Check the appropriate box below if the Form 8-K filing is intended to
simultaneously satisfy the filing obligation of the registrant under any of the
following provisions:

[ ]  Written communications pursuant to Rule 425 under the Securities Act (17
     CFR 230.425)

[ ]  Soliciting material pursuant to Rule 14a-12 under the Exchange Act (17 CFR
     240.14a-12)

[ ]  Pre-commencement communications pursuant to Rule 14d-2(b) under the
     Exchange Act (17 CFR 240.14d-2(b))

[ ]  Pre-commencement communications pursuant to Rule 13e-4(c) under the
     Exchange Act (17 CFR 240.13e-4(c))



     On January 12, 2006, Per-Se Technologies, Inc. (the "Company" or the
"Registrant") filed a Current Report on Form 8-K (the "Form 8-K") with the
Securities and Exchange Commission to report, among other items, the completion
of its acquisition of NDCHealth Corporation ("NDCHealth"). This Form 8-K/A is
being filed to provide required financial statements and pro forma financial
information within 71 days after the date on which the Form 8-K was required to
be filed. Item 9.01 of the Form 8-K is hereby amended and restated as follows:

ITEM 9.01 FINANCIAL STATEMENTS AND EXHIBITS.

     (a)  Financial Statements of Business Acquired

     The following financial statements of NDCHealth were filed as part of
Amendment No. 2 to the Company's Registration Statement on Form S-4 (File No.
333-128612) (the "Form S-4") and are incorporated herein by reference:

     -    Consolidated Financial Statements as of May 27, 2005 and May 28, 2004,
          and for each of the three years in the period ended May 27, 2005.

     -    Condensed Consolidated Financial Statements for the three months ended
          September 2, 2005 and August 27, 2004 (Unaudited).

     (b)  Pro Forma Financial Information.

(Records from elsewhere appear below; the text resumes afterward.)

Lemma get_or_create_spec e s :
  inv s -> let '(s', c) := get_or_create e s in
  inv s' /\ held s' = held s /\ (forall h, ~ holds s' h c) /\ (forall e', ~ pooled s' e' c) /\ made_for s' !! c = Some e /\
  forall c', gone s c' -> gone s' c' /\ c' <> c.
Proof.
  intros Hinv. unfold get_or_create.
  assert (let '(s', c) := new_client e s in
    inv s' /\ held s' = held s /\ (forall h, ~ holds s' h c) /\ (forall e', ~ pooled s' e' c) /\ made_for s' !! c = Some e /\
    forall c', gone s c' -> gone s' c' /\ c' <> c) as Hnew.
  { pose proof (new_inv e s Hinv) as Hn. cbn in *. destruct Hn as (? & ? & ? & ?). split_and!; try done.
    intros c' (Hlt & Hnp & Hnh). split; [|lia]. split_and!; [cbn; rewrite length_app; cbn; lia|exact Hnp|exact Hnh]. }
  destruct (items s !! e) as [pool|] eqn:Hpool; [|exact Hnew]. destruct (last pool) as [[t c]|] eqn:Hlast; [|exact Hnew].
  destruct (pop_spec e pool t c s Hinv Hpool Hlast) as (Hl & Hnp & Hnh & Hm). split_and!; try done.
  - by eapply less_inv.
  - intros c' Hg. split; [by eapply less_gone|]. intros ->. destruct Hg as (_ & Hno & _). apply (Hno e).
    exists pool, t. split; [done|]. by apply last_Some_elem_of.
Qed.

(** One step keeps the custody, and what is gone stays gone. *)
Lemma less_step s' s : less s' s -> inv s -> inv s' /\ forall c, gone s c -> gone s' c.
Proof. intros Hl Hinv. split; [by eapply less_inv|]. intros c. by apply less_gone. Qed.

Lemma drop_spec now h s :
  inv s -> inv (drop_item now h s) /\ (forall c, gone s c -> gone (drop_item now h s) c) /\
  forall i c, held s !! h = Some i -> my_http_client i = Some c ->
    if disposed i then gone (drop_item now h s) c else pooled (drop_item now h s) (end_point i) c.
Proof.
  intros Hinv. unfold drop_item. destruct (held s !! h) as [i|] eqn:Hi; [|done].
  pose proof (less_delete h s) as Hl. destruct (less_step _ _ Hl Hinv) as [Hinv' Hg].
  set (s' := set_held (delete h (held s)) s) in *.
  assert (forall c, my_http_client i = Some c -> made_for s' !! c = Some (end_point i) /\ ~ pooled s' (end_point i) c /\
    forall h', ~ holds s' h' c) as Hfree.
  { intros c Hc. destruct (inv_held _ Hinv _ _ _ Hi Hc). split_and!; [done|done|].
    intros h' (i' & Hi' & Hc'). cbn in Hi'. apply lookup_delete_Some in Hi' as [Hne Hi']. apply Hne.
    apply (inv_alone _ Hinv h h' c); [by exists i|by exists i']. }
  destruct (disposed i) eqn:Hd.
  - split_and!; [done|done|]. intros ? c [= <-] Hc. rewrite Hd. destruct (Hfree c Hc) as (Hm & Hnp & Hnh). split_and!; [by eapply lookup_lt_Some| |done].
    intros e He. apply (inv_pooled _ Hinv') in He as Hm'. rewrite Hm in Hm'. by injection Hm' as <-.
  - destruct (my_http_client i) as [c|] eqn:Hc; [|split_and!; [done|done|intros ? c [= <-]; congruence]].
    destruct (Hfree c eq_refl) as (Hm & Hnp & Hnh). split_and!.
    + by apply give_inv.
    + intros c' Hgc. assert (c' <> c) by (intros ->; apply (proj2 (proj2 Hgc) h); by exists i).
      apply Hg in Hgc as (Hlt & Hno & Hnh'). split_and!; [exact Hlt| |exact Hnh'].
      intros e [?|[_ ->]]%give_pooled; [by eapply Hno|done].
    + intros ? c' [= <-] Hc'. rewrite Hd. rewrite Hc in Hc'. injection Hc' as <-. apply give_pooled. by right.
Qed.

Lemma exec_spec k e s : inv s -> inv (exec k e s) /\ forall c, gone s c -> gone (exec k e s) c.
Proof.
  intros Hinv. destruct e as [h e|h|h ok|h|h now|now]; cbn.
  - destruct (held s !! h) eqn:Hh; [done|]. unfold get. pose proof (get_or_create_spec e s Hinv) as Hs.
    destruct (get_or_create e s) as [s' c]. destruct Hs as (Hinv' & Hheld & Hnh & Hnp & Hm & Hg). split.
    + apply take_inv; [done|done|done|done|by rewrite Hheld].
    + intros c' [(Hlt & Hno & Hnh') Hne]%Hg. split_and!; [exact Hlt|exact Hno|]. intros h' (i & Hi & Hc). cbn in Hi.
      apply lookup_insert_Some in Hi as [[<- <-]|[_ Hi]]; [cbn in Hc; congruence|]. apply (Hnh' h'). by exists i.
  - by apply less_step; [apply less_alter; eauto|].
  - by apply less_step; [apply less_alter; eauto|].
  - destruct k; [|done]. by apply less_step; [apply less_alter; eauto|].
  - destruct (drop_spec now h s Hinv) as (? & ? & _). done.
  - by apply less_step; [apply less_gc|].
Qed.

Lemma run_spec k l s : inv s -> inv (run k l s) /\ forall c, gone s c -> gone (run k l s) c.
Proof.
  revert s. induction l as [|e l IH]; intros s Hinv; [done|]. cbn. destruct (exec_spec k e s Hinv) as [Hinv' Hg].
  destruct (IH _ Hinv') as [? Hg']. split; [done|]. intros c Hc. by apply Hg', Hg.
Qed.

Lemma clients_start_inv : inv start.
Proof.
  split; cbn; [done| |done|].
  - intros e c (l & t & Hl & _). by cbn in Hl; rewrite lookup_empty in Hl.
  - intros h1 h2 c (i & Hi & _). by cbn in Hi; rewrite lookup_empty in Hi.
Qed.

Lemma upgraded_gone h c s : inv s -> holds s h c -> gone (exec Http1 (Upgraded h) s) c.
Proof.
  intros Hinv (i & Hi & Hc). destruct (inv_held _ Hinv _ _ _ Hi Hc) as [Hm Hnp].
  assert (less (exec Http1 (Upgraded h) s) s) as Hl by (apply less_alter; eauto).
  split_and!; [by rewrite (less_made _ _ Hl); eapply lookup_lt_Some| |].
  - intros e He%(less_pooled _ _ _ _ Hl). apply (inv_pooled _ Hinv) in He as Hm'. rewrite Hm in Hm'. by injection Hm' as <-.
  - intros h' Hh'. assert (h' = h) as -> by (apply (inv_alone _ Hinv h' h c); [by eapply less_holds|by exists i]).
    destruct Hh' as (i' & Hi' & Hc'). cbn in Hi'. rewrite lookup_alter_eq, Hi in Hi'. injection Hi' as <-. done.
Qed.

     The pro forma financial information set forth in the section entitled
"Unaudited Pro Forma Condensed Combined Financial Statements" beginning on page
142 and ending on page 154 of the Form S-4 is incorporated herein by reference.

     (c)  Exhibits.

     The following exhibits are filed with this Report:





EXHIBIT
  NO.                                   DESCRIPTION
-------                                 -----------
       
 2.1*     Agreement and Plan of Merger, dated as of August 26, 2005, by and
          among the Company, Purchaser and NDCHealth (incorporated herein by
          reference to Exhibit 2.1 to the Company's Current Report on Form 8-K
          filed on August 30, 2005). Schedules and similar attachments to this
          exhibit have not been filed. The Company agrees to furnish
          supplementally a copy of any of these materials to the Securities and
          Exchange Commission upon request.

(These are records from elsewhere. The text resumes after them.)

(* ===== verification/SshContent.v ===== *)
(** * Files of another machine: [http_content_source/ssh_file_content_src.rs]

    A location of the hyper path whose folder is on a machine behind SSH
    downloads the file of each request.  A [~] in its name stands for the home
    directory there, which is asked for once and kept. *)

From Stdlib Require Import ZArith Lia Strings.String Strings.Byte.
From stdpp Require Import base tactics list strings.
From S2P Require Import Prelude RustStd IpBlocklist LocalContent.

Local Open Scope Z_scope.

Module SshContent.
Import Content.

(** [SshSessionError], as far as the code looks into it. *)
Inductive SshSessionError := SshSessionCode (code : Z) | OtherSshError (text : bytes).

(** What the session answers: the command [echo $HOME], the [n]-th time, and a
    download. *)
Record Session := {
  echo_home : nat -> bytes + SshSessionError;
  download_remote_file : bytes -> bytes + SshSessionError
}.

(** [PathOverSshContentSource]; [asked] counts the commands. *)
Record PathOverSshContentSource := {
  file_path : bytes;
  default_file : option bytes;
  home_value : option bytes;
  asked : nat
}.

Definition ssh_source_new (file_path : bytes) (default_file : option bytes) : PathOverSshContentSource :=
  {| file_path := file_path; default_file := default_file; home_value := None; asked := 0 |}.

(** [get_request_executor]: the name of the file. *)
Definition get_request_executor (path : bytes) (s : PathOverSshContentSource) : bytes :=
  if decide (path = bs "/") then
    match default_file s with
    | Some default_file => file_path s ++ bs "/" ++ default_file
    | None => file_path s ++ path
    end
  else file_path s ++ path.

Definition NOT_FOUND_CODE : Z := -28.

Section Execute.
Context `{FileLibs} (session : Session).

(** The answer to a download. *)
Definition downloaded (file_path : bytes) : RequestExecutorResult + SshSessionError :=
  match download_remote_file session file_path with
  | inl content => inl {| rer_status_code := 200; rer_content_type := detect_by_extension file_path; rer_body := content |}
  | inr err =>
      match err with
      | SshSessionCode value =>
          if value =? NOT_FOUND_CODE then inl {| rer_status_code := 404; rer_content_type := None; rer_body := bs "Not found" |}
          else inr err
      | OtherSshError _ => inr err
      end
  end.

(** [execute_request] *)
Definition ssh_execute_request (file_path : bytes) (s : PathOverSshContentSource) :
    PathOverSshContentSource * (RequestExecutorResult + SshSessionError) :=
  if decide (TILDE ∈ file_path) then
    match home_value s with
    | Some value => (s, downloaded (replace_tilde file_path value))
    | None =>
        let s' value := {| file_path := SshContent.file_path s; default_file := default_file s; home_value := value; asked := S (asked s) |} in
        match echo_home session (asked s) with
        | inl home => let value := Str.trim home in (s' (Some value), downloaded (replace_tilde file_path value))
        | inr err => (s' None, inr err)
        end
    end
  else (s, downloaded file_path).

(** [execute] for one request after the other. *)
Definition execute (path : bytes) (s : PathOverSshContentSource) :
    PathOverSshContentSource * (RequestExecutorResult + SshSessionError) :=
  ssh_execute_request (get_request_executor path s) s.

Fixpoint serve (paths : list bytes) (s : PathOverSshContentSource) :
    PathOverSshContentSource * list (RequestExecutorResult + SshSessionError) :=
  match paths with
  | [] => (s, [])
  | path :: paths => let '(s, r) := execute path s in let '(s, l) := serve paths s in (s, r :: l)
  end.

Lemma replace_tilde_none s home : TILDE ∉ s -> replace_tilde s home = s.
Proof.
  unfold replace_tilde. induction s as [|b s IH]; intros Hs; [done|]. apply not_elem_of_cons in Hs as [Hb Hs]. cbn.
  rewrite decide_False by congruence. cbn. by rewrite IH.
Qed.

Lemma serve_known paths s home :
  home_value s = Some home \/ (home_value s = None /\ exists text, echo_home session (asked s) = inl text /\ home = Str.trim text) ->
  snd (serve paths s) = map (fun path => downloaded (replace_tilde (get_request_executor path s) home)) paths /\
  (asked (fst (serve paths s)) <= asked s + match home_value s with Some _ => 0 | None => 1 end)%nat.
Proof.
  revert s. induction paths as [|path paths IH]; intros s Hhome; [split; [done|cbn; case_match; lia]|]. cbn.
  unfold execute, ssh_execute_request. case_decide as Ht.
  - destruct Hhome as [Hk|(Hk & text & He & ->)]; rewrite Hk.
    + destruct (serve paths s) as [s2 l] eqn:E. destruct (IH s (or_introl Hk)) as [Hl Ha]. rewrite E, Hk in *. cbn in *. by rewrite Hl.
    + rewrite He. match goal with |- context [serve paths ?x] => set (s' := x) end.
      destruct (serve paths s') as [s2 l] eqn:E. destruct (IH s' (or_introl eq_refl)) as [Hl Ha]. rewrite E in *. cbn in *.
      rewrite Hl. split; [done|lia].
  - destruct (serve paths s) as [s2 l] eqn:E. destruct (IH s Hhome) as [Hl Ha]. rewrite E in *. cbn in *.
    rewrite Hl. split; [|exact Ha]. by rewrite replace_tilde_none.
Qed.

End Execute.

(** A folder behind SSH serves the file that the request names.  When the
    machine tells its home directory the first time it is asked, each answer
    is the download of the folder's name with the path of the request behind
    it, or of the default file for [/], every [~] being this home directory:
    status 200 with the content, 404 for a file that is not there, and an
    error otherwise; and the machine is asked at most once. *)
Theorem ssh_files_are_served `{FileLibs} (session : Session) (paths : list bytes) (folder : bytes)
    (default : option bytes) (home : bytes) (Hhome : echo_home session 0 = inl home) :
  let '(s, results) := serve session paths (ssh_source_new folder default) in
  (asked s <= 1)%nat /\
  results = map (fun path =>
    let name := replace_tilde (folder ++ match default with
                                         | Some file => if decide (path = bs "/") then bs "/" ++ file else path
                                         | None => path
                                         end) (Str.trim home) in
    match download_remote_file session name with
    | inl content => inl {| rer_status_code := 200; rer_content_type := detect_by_extension name; rer_body := content |}
    | inr (SshSessionCode code) =>
        if code =? NOT_FOUND_CODE then inl {| rer_status_code := 404; rer_content_type := None; rer_body := bs "Not found" |}
        else inr (SshSessionCode code)
    | inr err => inr err
    end) paths.
Proof.
  destruct (serve_known session paths (ssh_source_new folder default) (Str.trim home)) as [Hl Ha]; [right; eauto|].
  destruct (serve _ _ _) as [s results]. cbn in *. split; [lia|]. rewrite Hl. apply map_ext. intros path.
  unfold downloaded, get_request_executor. cbn. destruct default; case_decide; repeat case_match; congruence.
Qed.

(** ** Witness *)

Definition demo_session : Session :=
  {| echo_home := fun _ => inl (bs "/home/me
"); download_remote_file := fun name => if decide (name = bs "/home/me/www/a.txt") then inl (bs "hello") else inr (SshSessionCode (-28)) |}.

Lemma ssh_files_are_served_witness :
  snd (serve (H := demo_files) demo_session [bs "/a.txt"; bs "/"] (ssh_source_new (bs "~/www") None)) =
    [inl {| rer_status_code := 200; rer_content_type := @detect_by_extension demo_files (bs "/home/me/www/a.txt"); rer_body := bs "hello" |};
     inl {| rer_status_code := 404; rer_content_type := None; rer_body := bs "Not found" |}].
Proof.
  pose proof (ssh_files_are_served (H := demo_files) demo_session [bs "/a.txt"; bs "/"] (bs "~/www") None _ eq_refl) as H.
  destruct (serve _ _ _) as [s results]. destruct H as [_ ->]. vm_compute. reflexivity.
Defined.

(** A [~] of the request is replaced too, and the folder is no boundary. *)
Lemma request_names_any_file `{FileLibs} session folder content :
  TILDE ∉ folder -> download_remote_file session (folder ++ bs "/../../etc/passwd") = inl content ->
  snd (execute session (bs "/../../etc/passwd") (ssh_source_new folder None)) =
    inl {| rer_status_code := 200; rer_content_type := detect_by_extension (folder ++ bs "/../../etc/passwd"); rer_body := content |}.
Proof.
  intros Hf Hd. unfold execute, ssh_execute_request, get_request_executor. rewrite (decide_False (P := bs "/../../etc/passwd" = bs "/")) by discriminate.
  cbn [file_path ssh_source_new]. rewrite decide_False.
  - unfold downloaded. cbn [snd]. by rewrite Hd.
  - rewrite elem_of_app. intros [?|Hin]; [done|]. vm_compute in Hin.
    repeat (apply elem_of_cons in Hin as [?|Hin]; [discriminate|]). by apply not_elem_of_nil in Hin.
Qed.

End SshContent.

 2.2*     Stock Purchase Agreement, dated as of August 26, 2005, by and among WK
          Health, the Information Management Subsidiary and NDCHealth
          (incorporated herein by reference to Exhibit 2.1 to NDCHealth's
          Current Report on Form 8-K filed on August 29, 2005). Schedules and
          similar attachments to this exhibit have not been filed. The Company
          agrees to furnish supplementally a copy of any of these materials to
          the Securities and Exchange Commission upon request.

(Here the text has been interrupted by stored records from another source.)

(** X13: Right after a successful initialize, [checkVersion] against the same
    bundle reports the version just installed as both current and source
    version, no update available, and writes nothing. *)
Theorem checkVersion_after_initialize
        (fuel : nat) (projectPath sourcePath : path) (now now' : string) (fs fs' : FS)
        (r : InitializationResult) :
  let installedPath := path_join projectPath ".auto-claude" in
  let metadata :=
    metadata_json (mkMetadata (version_of fs sourcePath) (hash_of fs sourcePath)
                              (path_str sourcePath) (JString now) now) in
  apart sourcePath installedPath ->
  initializeProject fuel projectPath sourcePath now fs = Some (fs', inl r) ->
  success r = true ->
  JSON_parse (JSON_stringify metadata) = Some metadata ->
  init_version r = Some (version_of fs sourcePath)
  /\ checkVersion projectPath sourcePath now' fs'
     = Some (fs', inl (mkCheck true (Some (JString (version_of fs sourcePath)))
                         (Some (version_of fs sourcePath)) false (Some installedPath))).
Proof.
  intros dot metadata Ha H Hs Hrt.
  assert (Hf : lookup fs' sourcePath = lookup fs sourcePath).
  { apply (initializeProject_frame _ _ _ _ _ _ _ H). intros p Hp.
    exact (apart_not_inside _ _ p Ha Hp). }
  apply initializeProject_inv in H; [|exact Hs]. destruct H as [_ H].
  apply initializeBody_steps in H. fold dot in H.
  destruct H as [f1 [f2 [f3 [f4 [f5 [v [h [Hc [_ [_ [_ [_ [Hv [Hh [Hw ->]]]]]]]]]]]]]]].
  destruct (copy_src_dir _ _ _ _ _ _ Hc (proj1 Ha)) as [es Hes].
  assert (H5 : lookup fs' sourcePath = lookup f5 sourcePath).
  { apply (write_at_lookup_other _ _ _ _ _ Hw). now apply apart_sidecar. }
  destruct (observations_frame _ _ _ Hf) as [Ev [Eh EV]].
  destruct (observations_frame _ _ _ H5) as [Ev5 [Eh5 EV5]].
  apply readSourceVersion_inl in Hv. destruct Hv as [-> Hver].
  apply calculateDirectoryHash_inl in Hh. subst h.
  rewrite <- Ev5, Ev. split; [reflexivity|].
  rewrite <- Ev.
  apply (checkVersion_in_step projectPath sourcePath now' fs'
           (mkMetadata (version_of fs sourcePath) (hash_of fs sourcePath)
                       (path_str sourcePath) (JString now) now) es).
  - fold dot. rewrite <- Ev, Ev5, <- Eh, Eh5. apply (write_at_lookup _ _ _ _ Hw).
  - exact Hrt.
  - simpl. now rewrite Ev.
  - simpl. now rewrite Eh.
  - now rewrite Hf.
  - intros es'. rewrite EV5. apply Hver.
Qed.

 10.1*    Amended and Restated Credit Agreement, dated as of January 6, 2006,
          among the Company, certain domestic subsidiaries of the Company, Bank
          of America, N.A., Wachovia Bank, National Association, and the other
          lenders party thereto.

 10.2*    Data Supply and Services Agreement, dated as of January 6, 2006, by
          and among the Information Management Subsidiary, NDCHealth and the
          Company.

 10.3*    Retail Informatics and Services Agreement, dated as of January 6,
          2006, by and between the Information Management Subsidiary and
          NDCHealth.

 23.1     Consent of Ernst & Young LLP.

 99.1*    Press Release dated January 6, 2006.

 99.2*    Press Release dated January 9, 2006.


*    Previously filed.



                                   SIGNATURES

     Pursuant to the requirements of the Securities Exchange Act of 1934, the
Registrant has duly caused this report to be signed on its behalf by the
undersigned hereunto duly authorized.

Date: March 20, 2006

                                        PER-SE TECHNOLOGIES, INC.


                                        By: /s/ CHRIS E. PERKINS
                                            ------------------------------------
                                            Chris E. Perkins
                                            Executive Vice President,
                                            Chief Operating Officer and
                                            Chief Financial Officer



                                  EXHIBIT INDEX



EXHIBIT
  NO.                                   DESCRIPTION
-------                                 -----------
       
 2.1*     Agreement and Plan of Merger, dated as of August 26, 2005, by and
          among the Company, Purchaser and NDCHealth (incorporated herein by
          reference to Exhibit 2.1 to the Company's Current Report on Form 8-K
          filed on August 30, 2005). Schedules and similar attachments to this
          exhibit have not been filed. The Company agrees to furnish
          supplementally a copy of any of these materials to the Securities and
          Exchange Commission upon request.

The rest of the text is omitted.